(* ===== verification/Ctype.v ===== *)
(** * Character classes (libc/ctype.c)

    The table of the "C" locale, row by row, and the functions that index it
    with their argument.  Row 0 of the table is the row for EOF, so the row of
    character [c] is row [c + 1]; the functions read row [c].  An index outside
    the table is [None]. *)

From S2P Require Import Prelude.

Module Ctype.

Record _ctype_t := { flags : Z; upper : Z; lower : Z; collation : Z }.

Definition _CTYPE_ALPHA : Z := 1.
Definition _CTYPE_BLANK : Z := 2.
Definition _CTYPE_CNTRL : Z := 4.
Definition _CTYPE_GRAPH : Z := 8.
Definition _CTYPE_PUNCT : Z := 16.
Definition _CTYPE_SPACE : Z := 32.
Definition _CTYPE_LOWER : Z := 64.
Definition _CTYPE_UPPER : Z := 128.
Definition _CTYPE_DIGIT : Z := 256.
Definition _CTYPE_XDIGT : Z := 512.

(** flags, upper, lower, collation *)
Definition global_ctype : list (Z * Z * Z * Z) := [
   (0, 0, 0, 0); (4, 0, 0, 0); (4, 1, 1, 1); (4, 2, 2, 2); (4, 3, 3, 3); (4, 4, 4, 4);
   (4, 5, 5, 5); (4, 6, 6, 6); (4, 7, 7, 7); (4, 8, 8, 8); (38, 9, 9, 9); (36, 10, 10, 10);
   (36, 11, 11, 11); (36, 12, 12, 12); (36, 13, 13, 13); (4, 14, 14, 14); (4, 15, 15, 15); (4, 16, 16, 16);
   (4, 17, 17, 17); (4, 18, 18, 18); (4, 19, 19, 19); (4, 20, 20, 20); (4, 21, 21, 21); (4, 22, 22, 22);
   (4, 23, 23, 23); (4, 24, 24, 24); (4, 25, 25, 25); (4, 26, 26, 26); (4, 27, 27, 27); (4, 28, 28, 28);
   (4, 29, 29, 29); (4, 30, 30, 30); (4, 31, 31, 31); (34, 32, 32, 32); (24, 33, 33, 33); (24, 34, 34, 34);
   (24, 35, 35, 35); (24, 36, 36, 36); (24, 37, 37, 37); (24, 38, 38, 38); (24, 39, 39, 39); (24, 40, 40, 40);
   (24, 41, 41, 41); (24, 42, 42, 42); (24, 43, 43, 43); (24, 44, 44, 44); (24, 45, 45, 45); (24, 46, 46, 46);
   (24, 47, 47, 47); (776, 48, 48, 48); (776, 49, 49, 49); (776, 50, 50, 50); (776, 51, 51, 51); (776, 52, 52, 52);
   (776, 53, 53, 53); (776, 54, 54, 54); (776, 55, 55, 55); (776, 56, 56, 56); (776, 57, 57, 57); (24, 58, 58, 58);
   (24, 59, 59, 59); (24, 60, 60, 60); (24, 61, 61, 61); (24, 62, 62, 62); (24, 63, 63, 63); (24, 64, 64, 64);
   (649, 65, 97, 65); (649, 66, 98, 66); (649, 67, 99, 67); (649, 68, 100, 68); (649, 69, 101, 69); (649, 70, 102, 70);
   (137, 71, 103, 71); (137, 72, 104, 72); (137, 73, 105, 73); (137, 74, 106, 74); (137, 75, 107, 75); (137, 76, 108, 76);
   (137, 77, 109, 77); (137, 78, 110, 78); (137, 79, 111, 79); (137, 80, 112, 80); (137, 81, 113, 81); (137, 82, 114, 82);
   (137, 83, 115, 83); (137, 84, 116, 84); (137, 85, 117, 85); (137, 86, 118, 86); (137, 87, 119, 87); (137, 88, 120, 88);
   (137, 89, 121, 89); (137, 90, 122, 90); (24, 91, 91, 91); (24, 92, 92, 92); (24, 93, 93, 93); (24, 94, 94, 94);
   (24, 95, 95, 95); (24, 96, 96, 96); (585, 65, 97, 97); (585, 66, 98, 98); (585, 67, 99, 99); (585, 68, 100, 100);
   (585, 69, 101, 101); (585, 70, 102, 102); (73, 71, 103, 103); (73, 72, 104, 104); (73, 73, 105, 105); (73, 74, 106, 106);
   (73, 75, 107, 107); (73, 76, 108, 108); (73, 77, 109, 109); (73, 78, 110, 110); (73, 79, 111, 111); (73, 80, 112, 112);
   (73, 81, 113, 113); (73, 82, 114, 114); (73, 83, 115, 115); (73, 84, 116, 116); (73, 85, 117, 117); (73, 86, 118, 118);
   (73, 87, 119, 119); (73, 88, 120, 120); (73, 89, 121, 121); (73, 90, 122, 122); (24, 123, 123, 123); (24, 124, 124, 124);
   (24, 125, 125, 125); (24, 126, 126, 126); (4, 127, 127, 127); (0, 128, 128, 128); (0, 129, 129, 129); (0, 130, 130, 130);
   (0, 131, 131, 131); (0, 132, 132, 132); (0, 133, 133, 133); (0, 134, 134, 134); (0, 135, 135, 135); (0, 136, 136, 136);
   (0, 137, 137, 137); (0, 138, 138, 138); (0, 139, 139, 139); (0, 140, 140, 140); (0, 141, 141, 141); (0, 142, 142, 142);
   (0, 143, 143, 143); (0, 144, 144, 144); (0, 145, 145, 145); (0, 146, 146, 146); (0, 147, 147, 147); (0, 148, 148, 148);
   (0, 149, 149, 149); (0, 150, 150, 150); (0, 151, 151, 151); (0, 152, 152, 152); (0, 153, 153, 153); (0, 154, 154, 154);
   (0, 155, 155, 155); (0, 156, 156, 156); (0, 157, 157, 157); (0, 158, 158, 158); (0, 159, 159, 159); (0, 160, 160, 160);
   (0, 161, 161, 161); (0, 162, 162, 162); (0, 163, 163, 163); (0, 164, 164, 164); (0, 165, 165, 165); (0, 166, 166, 166);
   (0, 167, 167, 167); (0, 168, 168, 168); (0, 169, 169, 169); (0, 170, 170, 170); (0, 171, 171, 171); (0, 172, 172, 172);
   (0, 173, 173, 173); (0, 174, 174, 174); (0, 175, 175, 175); (0, 176, 176, 176); (0, 177, 177, 177); (0, 178, 178, 178);
   (0, 179, 179, 179); (0, 180, 180, 180); (0, 181, 181, 181); (0, 182, 182, 182); (0, 183, 183, 183); (0, 184, 184, 184);
   (0, 185, 185, 185); (0, 186, 186, 186); (0, 187, 187, 187); (0, 188, 188, 188); (0, 189, 189, 189); (0, 190, 190, 190);
   (0, 191, 191, 191); (0, 192, 192, 192); (0, 193, 193, 193); (0, 194, 194, 194); (0, 195, 195, 195); (0, 196, 196, 196);
   (0, 197, 197, 197); (0, 198, 198, 198); (0, 199, 199, 199); (0, 200, 200, 200); (0, 201, 201, 201); (0, 202, 202, 202);
   (0, 203, 203, 203); (0, 204, 204, 204); (0, 205, 205, 205); (0, 206, 206, 206); (0, 207, 207, 207); (0, 208, 208, 208);
   (0, 209, 209, 209); (0, 210, 210, 210); (0, 211, 211, 211); (0, 212, 212, 212); (0, 213, 213, 213); (0, 214, 214, 214);
   (0, 215, 215, 215); (0, 216, 216, 216); (0, 217, 217, 217); (0, 218, 218, 218); (0, 219, 219, 219); (0, 220, 220, 220);
   (0, 221, 221, 221); (0, 222, 222, 222); (0, 223, 223, 223); (0, 224, 224, 224); (0, 225, 225, 225); (0, 226, 226, 226);
   (0, 227, 227, 227); (0, 228, 228, 228); (0, 229, 229, 229); (0, 230, 230, 230); (0, 231, 231, 231); (0, 232, 232, 232);
   (0, 233, 233, 233); (0, 234, 234, 234); (0, 235, 235, 235); (0, 236, 236, 236); (0, 237, 237, 237); (0, 238, 238, 238);
   (0, 239, 239, 239); (0, 240, 240, 240); (0, 241, 241, 241); (0, 242, 242, 242); (0, 243, 243, 243); (0, 244, 244, 244);
   (0, 245, 245, 245); (0, 246, 246, 246); (0, 247, 247, 247); (0, 248, 248, 248); (0, 249, 249, 249); (0, 250, 250, 250);
   (0, 251, 251, 251); (0, 252, 252, 252); (0, 253, 253, 253); (0, 254, 254, 254); (0, 255, 255, 255)].

Definition row (c : Z) : option _ctype_t :=
  '(f, u, l, co) ← (if 0 <=? c then global_ctype !! Z.to_nat c else None);
  Some {| flags := f; upper := u; lower := l; collation := co |}.

Definition test (mask c : Z) : option Z := r ← row c; Some (Z.land (flags r) mask).

Definition isalnum (c : Z) : option Z := test (Z.lor _CTYPE_ALPHA _CTYPE_DIGIT) c.
Definition isalpha (c : Z) : option Z := test _CTYPE_ALPHA c.
Definition isblank (c : Z) : option Z := test _CTYPE_BLANK c.
Definition iscntrl (c : Z) : option Z := test _CTYPE_CNTRL c.
Definition isdigit (c : Z) : option Z := test _CTYPE_DIGIT c.
Definition isgraph (c : Z) : option Z := test _CTYPE_GRAPH c.
Definition islower (c : Z) : option Z := test _CTYPE_LOWER c.
Definition isprint (c : Z) : option Z :=
  r ← row c; Some (if negb (Z.land (flags r) _CTYPE_GRAPH =? 0) || (c =? 32) then 1 else 0).
Definition ispunct (c : Z) : option Z := test _CTYPE_PUNCT c.
Definition isspace (c : Z) : option Z := test _CTYPE_SPACE c.
Definition isupper (c : Z) : option Z := test _CTYPE_UPPER c.
Definition isxdigit (c : Z) : option Z := test _CTYPE_XDIGT c.
Definition tolower (c : Z) : option Z := r ← row c; Some (lower r).
Definition toupper (c : Z) : option Z := r ← row c; Some (upper r).

(** ** What the functions compute *)

Definition within (lo hi c : Z) : bool := (lo <=? c) && (c <=? hi).

(** ASCII, as ctype.h describes the classes. *)
Definition ascii_upper (c : Z) : bool := within 65 90 c.
Definition ascii_lower (c : Z) : bool := within 97 122 c.
Definition ascii_digit (c : Z) : bool := within 48 57 c.
Definition ascii_space (c : Z) : bool := within 9 13 c || (c =? 32).
Definition ascii_graph (c : Z) : bool := within 33 126 c.

Definition truth (o : option Z) : option bool := v ← o; Some (negb (v =? 0)).

(** The agreement of all fourteen functions with ASCII shifted by one, at one
    argument. *)
Definition shifted (c : Z) : bool :=
  let d := c - 1 in
  let alpha := ascii_upper d || ascii_lower d in
  bool_decide (
    truth (isalnum c) = Some (alpha || ascii_digit d) /\
    truth (isalpha c) = Some alpha /\
    truth (isblank c) = Some ((d =? 32) || (d =? 9)) /\
    truth (iscntrl c) = Some (within 0 31 d || (d =? 127)) /\
    truth (isdigit c) = Some (ascii_digit d) /\
    truth (isgraph c) = Some (ascii_graph d) /\
    truth (islower c) = Some (ascii_lower d) /\
    truth (isprint c) = Some (ascii_graph d || (c =? 32)) /\
    truth (ispunct c) = Some (ascii_graph d && negb (alpha || ascii_digit d)) /\
    truth (isspace c) = Some (ascii_space d) /\
    truth (isupper c) = Some (ascii_upper d) /\
    truth (isxdigit c) = Some (ascii_digit d || within 65 70 d || within 97 102 d) /\
    tolower c = Some (if ascii_upper d then d + 32 else d) /\
    toupper c = Some (if ascii_lower d then d - 32 else d)).

Lemma all_shifted : forallb shifted (seqZ 1 256) = true.
Proof. vm_compute. reflexivity. Qed.

Lemma shifted_spec c : 1 <= c <= 256 -> shifted c = true.
Proof.
  intros Hc. pose proof all_shifted as H. rewrite forallb_forall in H. apply H, list_elem_of_In, elem_of_seqZ. lia.
Qed.

(** each of the classification and case functions is exactly right for the
    character before its argument, for every argument from 1 to 256: the
    table has the row for EOF first and the functions do not skip it. *)
Theorem ctype_shifted c : 1 <= c <= 256 -> let d := c - 1 in
  truth (isalpha c) = Some (ascii_upper d || ascii_lower d) /\
  truth (isdigit c) = Some (ascii_digit d) /\
  truth (isspace c) = Some (ascii_space d) /\
  truth (isupper c) = Some (ascii_upper d) /\
  truth (islower c) = Some (ascii_lower d) /\
  truth (isxdigit c) = Some (ascii_digit d || within 65 70 d || within 97 102 d) /\
  tolower c = Some (if ascii_upper d then d + 32 else d) /\
  toupper c = Some (if ascii_lower d then d - 32 else d).
Proof. intros Hc. pose proof (shifted_spec c Hc) as H. unfold shifted in H. cbv zeta in *. apply bool_decide_eq_true in H. tauto. Qed.

Lemma ctype_shifted_witness : tolower 66 = Some 97 /\ truth (isdigit 48) = Some false /\ truth (isdigit 58) = Some true.
Proof.
  split_and!; [apply (ctype_shifted 66); lia|apply (ctype_shifted 48); lia|apply (ctype_shifted 58); lia].
Defined.

End Ctype.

==============================

▶ [YOUR TASK]: Among the entries above, locate the lines containing "truth (isblank c)" and "truth (isprint c)", and transcribe exactly those two lines and all lines between.

▶ [RESPONSE BELOW]:
    truth (isblank c) = Some ((d =? 32) || (d =? 9)) /\
    truth (iscntrl c) = Some (within 0 31 d || (d =? 127)) /\
    truth (isdigit c) = Some (ascii_digit d) /\
    truth (isgraph c) = Some (ascii_graph d) /\
    truth (islower c) = Some (ascii_lower d) /\
    truth (isprint c) = Some (ascii_graph d || (c =? 32)) /\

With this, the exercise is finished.